Start of Supplied data

(* ===== verification/AllocSafe.v ===== *)
(** The slots a paged batch allocation hands out are pairwise distinct: no two
    tokens of a batch share a slot, and no new token gets a slot of a page that
    is in use.  This is also what the [debug_mode] assertions of
    [PagedTokenToKVPoolAllocator.alloc_extend] check at run time. *)
From S2P Require Import Prelude RadixCache Allocator AllocKernel.
From stdpp Require Import options.
Local Open Scope Z_scope.

(** A batch whose partly filled pages belong to one request each and are not in
    the free list. *)
Record batch_owned (pre_lens seq_lens last_locs free : list Z) (ps : Z) : Prop := {
  ow_batch : batch_ok pre_lens seq_lens last_locs;
  ow_aligned : ∀ i p l, pre_lens !! i = Some p → last_locs !! i = Some l →
    (l + 1) `mod` ps = p `mod` ps;
  ow_free : NoDup free;
  ow_used : ∀ i p l, pre_lens !! i = Some p → last_locs !! i = Some l →
    p `mod` ps ≠ 0 → l / ps ∉ free;
  ow_apart : ∀ i j p q l m, i ≠ j →
    pre_lens !! i = Some p → last_locs !! i = Some l → p `mod` ps ≠ 0 →
    pre_lens !! j = Some q → last_locs !! j = Some m → q `mod` ps ≠ 0 → l / ps ≠ m / ps;
}.

(** The page of position [j] of a request. *)
Definition slot_page (ps pre last : Z) (page : Z → Z) (j : Z) : Z :=
  if decide (j < ceil_align pre ps) then last / ps else page ((j - ceil_align pre ps) / ps).

Lemma slot_at_form ps pre last page j :
  0 < ps → (last + 1) `mod` ps = pre `mod` ps → pre <= j →
  slot_at ps pre last page j = slot_page ps pre last page j * ps + j `mod` ps.
Proof.
  intros Hps Hal Hj. unfold slot_at, slot_page. destruct (ceil_align_spec pre ps Hps) as [[Hc1 Hc2] Hc3].
  set (c := ceil_align pre ps) in *. case_decide as Hlt.
  - pose proof (Z.div_mod last ps ltac:(lia)). pose proof (Z.mod_pos_bound last ps Hps).
    pose proof (Z.div_mod (last + 1) ps ltac:(lia)). pose proof (Z.div_mod pre ps ltac:(lia)).
    pose proof (Z.mod_pos_bound pre ps Hps). pose proof (Z.div_mod c ps ltac:(lia)).
    pose proof (Z.div_mod j ps ltac:(lia)). pose proof (Z.mod_pos_bound j ps Hps).
    assert (c / ps = pre / ps + 1) by nia. assert (j / ps = pre / ps) by nia.
    assert (pre `mod` ps ≠ 0) by nia. assert (last / ps = (last + 1) / ps) by nia. nia.
  - f_equal. rewrite Zminus_mod, Hc3, Z.sub_0_r, Z.mod_mod by lia. done.
Qed.

(** Positions on the old page exist only if it is partly filled. *)
Lemma old_page_partial ps pre j :
  0 < ps → pre <= j → j < ceil_align pre ps → pre `mod` ps ≠ 0.
Proof.
  intros Hps Hj Hlt Hm. unfold ceil_align, ceil_div in Hlt.
  pose proof (Z.div_mod pre ps ltac:(lia)).
  replace (pre + ps - 1) with (pre / ps * ps + (ps - 1)) in Hlt by lia.
  rewrite Z.div_add_l, (Z.div_small (ps - 1)) in Hlt by lia. lia.
Qed.

(** Equal slots are on the same page at the same offset. *)
Lemma slot_split ps a b x y :
  0 < ps → a * ps + x `mod` ps = b * ps + y `mod` ps → a = b ∧ x `mod` ps = y `mod` ps.
Proof.
  intros Hps Heq. pose proof (Z.mod_pos_bound x ps Hps). pose proof (Z.mod_pos_bound y ps Hps).
  assert (a = b) by nia. subst. lia.
Qed.

Lemma congr_close ps x y : 0 < ps → x `mod` ps = y `mod` ps → - ps < x - y < ps → x = y.
Proof.
  intros Hps Hm Hd. pose proof (Z.div_mod x ps ltac:(lia)). pose proof (Z.div_mod y ps ltac:(lia)).
  assert (x / ps = y / ps) by nia. nia.
Qed.

Lemma NoDup_concat_seq {A} (g : nat → list A) n :
  (∀ i, (i < n)%nat → NoDup (g i)) →
  (∀ i j x, (i < j < n)%nat → x ∈ g i → x ∉ g j) →
  NoDup (concat (g <$> seq 0 n)).
Proof.
  induction n as [|n IH]; intros Hnd Hdis; [constructor|].
  rewrite seq_S, fmap_app, concat_app. cbn [fmap list_fmap concat]. rewrite app_nil_r, Nat.add_0_l.
  apply NoDup_app. split_and!; [apply IH; [intros; apply Hnd|intros i j x ?; apply Hdis]; lia| |apply Hnd; lia].
  intros x (l & Hl & Hx)%elem_of_concat. apply list_elem_of_fmap in Hl as (i & -> & Hi%elem_of_seq).
  apply (Hdis i n); [lia|done].
Qed.

(** The pages of request [i]: its new pages come from its own part of the free list. *)
Section owned.
Context (oob : Z → Z) (pre_lens seq_lens last_locs free : list Z) (ps : Z).
Context (Hps : 0 < ps) (Hown : batch_owned pre_lens seq_lens last_locs free ps).
Context (Henough : page_start pre_lens seq_lens ps (length pre_lens) <= Z.of_nat (length free)).

Let Hbatch : batch_ok pre_lens seq_lens last_locs := ow_batch _ _ _ _ _ Hown.
Let page (i : nat) : Z → Z := λ m, tl_load oob free (page_start pre_lens seq_lens ps i + m).
Let c (p : Z) : Z := ceil_align p ps.

(** Where position [j] of request [i] reads the free list. *)
Local Lemma page_index i p s j :
  pre_lens !! i = Some p → seq_lens !! i = Some s → c p <= j < s →
  let k := page_start pre_lens seq_lens ps i + (j - c p) / ps in
  page_start pre_lens seq_lens ps i <= k < page_start pre_lens seq_lens ps (S i)
  ∧ ∃ q, free !! Z.to_nat k = Some q ∧ page i ((j - c p) / ps) = q ∧ 0 <= k.
Proof using Hps Hown Henough.
  intros Hp Hs Hj k.
  assert (page_start pre_lens seq_lens ps (S i)
    = page_start pre_lens seq_lens ps i + ((s + ps - 1) / ps - (p + ps - 1) / ps)) as HS.
  { unfold page_start. erewrite zsum_take_S; [done|]. unfold new_pages.
    by rewrite lookup_zip_with, Hs, Hp. }
  assert (0 <= (j - c p) / ps) by (apply Z.div_pos; lia).
  assert ((j - c p) / ps < (s + ps - 1) / ps - (p + ps - 1) / ps).
  { apply Z.div_lt_upper_bound; [lia|]. unfold c, ceil_align, ceil_div in Hj.
    pose proof (ceil_div_spec s ps Hps) as Hc. unfold ceil_div in Hc.
    rewrite Z.mul_sub_distr_l. unfold c, ceil_align, ceil_div. lia. }
  pose proof (page_start_mono pre_lens seq_lens last_locs ps 0 i Hps Hbatch ltac:(lia)) as Hz0.
  change (page_start pre_lens seq_lens ps 0) with 0 in Hz0.
  assert (i < length pre_lens)%nat by (by eapply lookup_lt_Some).
  pose proof (page_start_mono pre_lens seq_lens last_locs ps (S i) (length pre_lens) Hps Hbatch ltac:(lia)).
  split; [lia|]. destruct (lookup_lt_is_Some_2 free (Z.to_nat k)) as [q Hq]; [lia|].
  exists q. split_and!; [done| |lia]. unfold page, tl_load.
  fold k. rewrite decide_True, Hq by lia. done.
Qed.

Let slot (i : nat) (p l j : Z) : Z := slot_at ps p l (page i) j.

(** Two positions of the batch with the same slot are the same position. *)
Lemma slot_inj i j p q l m s t x y :
  pre_lens !! i = Some p → seq_lens !! i = Some s → last_locs !! i = Some l → p <= x < s →
  pre_lens !! j = Some q → seq_lens !! j = Some t → last_locs !! j = Some m → q <= y < t →
  slot i p l x = slot j q m y → i = j ∧ x = y.
Proof using Hps Hown Henough.
  intros Hp Hs Hl Hx Hq Ht Hm Hy Heq. unfold slot in Heq.
  rewrite !slot_at_form in Heq by (try eapply ow_aligned; eauto; lia).
  apply slot_split in Heq as [Hpage Hoff]; [|done]. unfold slot_page in Hpage. fold (c p) (c q) in Hpage.
  assert (∀ i p s x, pre_lens !! i = Some p → seq_lens !! i = Some s → c p <= x < s →
    page i ((x - c p) / ps) ∈ free) as Hin.
  { intros i' p' s' x' Hp' Hs' Hx'.
    destruct (page_index i' p' s' x' Hp' Hs' Hx') as (_ & z & Hz & -> & _).
    by eapply list_elem_of_lookup_2. }
  assert (x < c p → p `mod` ps ≠ 0) as Hpx by (intros; apply (old_page_partial ps p x); unfold c in *; lia).
  assert (y < c q → q `mod` ps ≠ 0) as Hqy by (intros; apply (old_page_partial ps q y); unfold c in *; lia).
  destruct (decide (x < c p)) as [Hxo|Hxn], (decide (y < c q)) as [Hyo|Hyn].
  - destruct (decide (i = j)) as [->|Hne].
    + split; [done|]. simplify_eq. apply (congr_close ps); [done..|].
      pose proof (ceil_align_spec p ps Hps). unfold c in *. lia.
    + destruct (ow_apart _ _ _ _ _ Hown i j p q l m); auto.
  - destruct (ow_used _ _ _ _ _ Hown i p l); [auto..|].
    rewrite Hpage. by apply (Hin j q t y); [..|lia].
  - destruct (ow_used _ _ _ _ _ Hown j q m); [auto..|].
    rewrite <-Hpage. by apply (Hin i p s x); [..|lia].
  - destruct (page_index i p s x Hp Hs ltac:(lia)) as (Hki & z & Hz & Ez & ?).
    destruct (page_index j q t y Hq Ht ltac:(lia)) as (Hkj & z' & Hz' & Ez' & ?).
    assert (z = z') as <- by congruence.
    pose proof (NoDup_lookup _ _ _ _ (ow_free _ _ _ _ _ Hown) Hz Hz') as Hk.
    assert (i = j) as <-.
    { destruct (decide (i < j)%nat); [pose proof (page_start_mono pre_lens seq_lens last_locs ps (S i) j Hps Hbatch ltac:(lia)); lia|].
      destruct (decide (j < i)%nat); [pose proof (page_start_mono pre_lens seq_lens last_locs ps (S j) i Hps Hbatch ltac:(lia)); lia|]. lia. }
    split; [done|]. simplify_eq.
    pose proof (Z.div_mod (x - c p) ps ltac:(lia)) as Hdx. pose proof (Z.div_mod (y - c p) ps ltac:(lia)) as Hdy.
    assert ((x - c p) `mod` ps = (y - c p) `mod` ps) as Hmm by (by rewrite Zminus_mod, Hoff, <-Zminus_mod).
    assert ((x - c p) / ps = (y - c p) / ps) as Hdd by lia. rewrite Hmm, Hdd in Hdx. lia.
Qed.

(** The page of a slot is not among the pages left over. *)
Lemma slot_not_left i p s l x :
  pre_lens !! i = Some p → seq_lens !! i = Some s → last_locs !! i = Some l → p <= x < s →
  slot i p l x / ps ∉ drop (Z.to_nat (page_start pre_lens seq_lens ps (length pre_lens))) free.
Proof using Hps Hown Henough.
  intros Hp Hs Hl Hx. unfold slot. rewrite slot_at_form by (try eapply ow_aligned; eauto; lia).
  rewrite Z.div_add_l, (Z.div_small (x `mod` ps)), Z.add_0_r by (try apply Z.mod_pos_bound; lia).
  unfold slot_page. fold (c p). destruct (decide (x < c p)) as [Ho|Hn].
  - intros Hin. destruct (ow_used _ _ _ _ _ Hown i p l Hp Hl).
    + apply (old_page_partial ps p x); unfold c in *; lia.
    + eapply elem_of_submseteq; [exact Hin|apply sublist_submseteq, sublist_drop].
  - destruct (page_index i p s x Hp Hs ltac:(lia)) as (Hk & q & Hq & -> & ?).
    intros (k & Hk')%list_elem_of_lookup. rewrite lookup_drop in Hk'.
    pose proof (NoDup_lookup _ _ _ _ (ow_free _ _ _ _ _ Hown) Hq Hk').
    assert (i < length pre_lens)%nat by (by eapply lookup_lt_Some).
    pose proof (page_start_mono pre_lens seq_lens last_locs ps (S i) (length pre_lens) Hps Hbatch ltac:(lia)). lia.
Qed.

Lemma batch_slots_left x :
  x ∈ concat (batch_slots oob pre_lens seq_lens last_locs free ps (length pre_lens)) →
  x / ps ∉ drop (Z.to_nat (page_start pre_lens seq_lens ps (length pre_lens))) free.
Proof using Hps Hown Henough.
  intros (l & (i & -> & Hi%elem_of_seq)%list_elem_of_fmap & (y & -> & Hy%elem_of_arange)%list_elem_of_fmap)%elem_of_concat.
  destruct (batch_lookup _ _ _ (ow_batch _ _ _ _ _ Hown) i ltac:(lia)) as (Hp & Hs & Hl).
  apply (slot_not_left i _ _ _ _ Hp Hs Hl). lia.
Qed.

(** No slot is handed out twice. *)
Lemma batch_slots_NoDup :
  NoDup (concat (batch_slots oob pre_lens seq_lens last_locs free ps (length pre_lens))).
Proof using Hps Hown Henough.
  pose proof (ow_batch _ _ _ _ _ Hown) as Hb.
  assert (∀ i, (i < length pre_lens)%nat → pre_lens !! i = Some (at_ pre_lens i)
    ∧ seq_lens !! i = Some (at_ seq_lens i) ∧ last_locs !! i = Some (at_ last_locs i)) as Hat.
  { intros i Hi. by apply batch_lookup. }
  apply NoDup_concat_seq.
  - intros i Hi. destruct (Hat i Hi) as (Hp & Hs & Hl). apply NoDup_fmap_2_strong; [|apply NoDup_seqZ].
    intros x y Hx%elem_of_arange Hy%elem_of_arange Heq.
    destruct (slot_inj i i _ _ _ _ _ _ (at_ pre_lens i + x) (at_ pre_lens i + y)
      Hp Hs Hl ltac:(lia) Hp Hs Hl ltac:(lia) Heq). lia.
  - intros i j z Hij. destruct (Hat i ltac:(lia)) as (Hp & Hs & Hl), (Hat j ltac:(lia)) as (Hq & Ht & Hm).
    intros (x & -> & Hx%elem_of_arange)%list_elem_of_fmap (y & Heq & Hy%elem_of_arange)%list_elem_of_fmap.
    destruct (slot_inj i j _ _ _ _ _ _ (at_ pre_lens i + x) (at_ pre_lens j + y)
      Hp Hs Hl ltac:(lia) Hq Ht Hm ltac:(lia) Heq). lia.
Qed.
End owned.

Section operation.
Context (masked : MaskedLanes) (Hm : lanes_agree masked) (oob fresh : Z → Z).

Lemma NoDup_unique_length l : NoDup l → length (Paged.unique l) = length l.
Proof.
  intros Hl. unfold Paged.unique. rewrite sort_perm. apply Permutation_length.
  apply NoDup_Permutation; [apply NoDup_remove_dups|done|]. intros x. apply elem_of_remove_dups.
Qed.

(** With enough pages [alloc_extend] returns in debug mode too: its assertions hold. *)
Lemma alloc_extend_safe pre_lens seq_lens last_locs n nn a :
  let b := extend_pool n (length pre_lens) a in
  let N := zsum (new_pages pre_lens seq_lens (pool_ps a)) in
  0 < pool_ps a → batch_owned pre_lens seq_lens last_locs (free_pages b) (pool_ps a) →
  Z.of_nat n = zsum (zip_with Z.sub seq_lens pre_lens) → nn = None ∨ nn = Some N →
  N <= Z.of_nat (length (free_pages b)) →
  ∃ out a', alloc_extend masked oob fresh pre_lens pre_lens seq_lens seq_lens last_locs n nn a
      = Ok (Some out, a')
    ∧ out = concat (batch_slots oob pre_lens seq_lens last_locs (free_pages b) (pool_ps a)
                      (length pre_lens))
    ∧ NoDup out ∧ free_pages a' = drop (Z.to_nat N) (free_pages b)
    ∧ ∀ x, x ∈ out → x / pool_ps a ∉ free_pages a'.
Proof using Hm.
  intros b N Hps Hown Hn HN Hen. pose proof (ow_batch _ _ _ _ _ Hown) as Hb.
  destruct (extend_pool_spec n (length pre_lens) a) as (_ & Hpsb & Hdbb).
  assert (page_start pre_lens seq_lens (pool_ps a) (length pre_lens) = N) as Hst.
  { unfold page_start, N. rewrite take_ge; [done|]. unfold new_pages.
    rewrite length_zip_with, (bo_seq _ _ _ Hb). lia. }
  set (out := concat (batch_slots oob pre_lens seq_lens last_locs (free_pages b) (pool_ps a)
                        (length pre_lens))).
  assert (NoDup out) as Hnd by (by apply batch_slots_NoDup; rewrite ?Hst).
  exists out, (set_free (drop (Z.to_nat N) (free_pages b)) (release_pages b) b).
  split_and!; [|done|done|done|].
  2: { intros x Hx. simpl. rewrite <-Hst.
    by apply (batch_slots_left oob pre_lens seq_lens last_locs); [| |rewrite Hst|]. }
  unfold alloc_extend. fold (extend_pool n (length pre_lens) a). fold b.
  rewrite (launch_output masked Hm oob fresh pre_lens seq_lens last_locs Hb)
    by (done || apply next_power_of_2_ge). fold out. fold b in Hdbb. rewrite Hdbb.
  assert (Forall (λ '(l, p), (l + 1) `mod` pool_ps a = p `mod` pool_ps a) (zip last_locs pre_lens)) as Hf.
  { apply Forall_lookup. intros i [l p] (? & ? & [= -> ->] & Hl & Hp)%lookup_zip_with_Some.
    by eapply ow_aligned. }
  rewrite (bool_decide_true _ Hf), (bool_decide_true _ (NoDup_unique_length _ Hnd)).
  assert (match nn with Some n => Ok n | None => get_num_new_pages seq_lens (pool_ps a)
    (Some pre_lens) false end = Ok N) as ->.
  { destruct HN as [->| ->]; [|done]. simpl. f_equal. unfold N, new_pages.
    by rewrite zip_with_fmap_l, zip_with_fmap_r. }
  destruct (debug_mode a); cbn [py_assert mbind result_bind]; by rewrite decide_False by lia.
Qed.
End operation.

End of Supplied data

▶ Work to be completed:
Of the entries above, repeat exactly the lines from the line with "Lemma NoDup_unique_length l" through the line with "Lemma alloc_extend_safe pre_lens", both of them included.

▶ Answer below:
Lemma NoDup_unique_length l : NoDup l → length (Paged.unique l) = length l.
Proof.
  intros Hl. unfold Paged.unique. rewrite sort_perm. apply Permutation_length.
  apply NoDup_Permutation; [apply NoDup_remove_dups|done|]. intros x. apply elem_of_remove_dups.
Qed.

(** With enough pages [alloc_extend] returns in debug mode too: its assertions hold. *)
Lemma alloc_extend_safe pre_lens seq_lens last_locs n nn a :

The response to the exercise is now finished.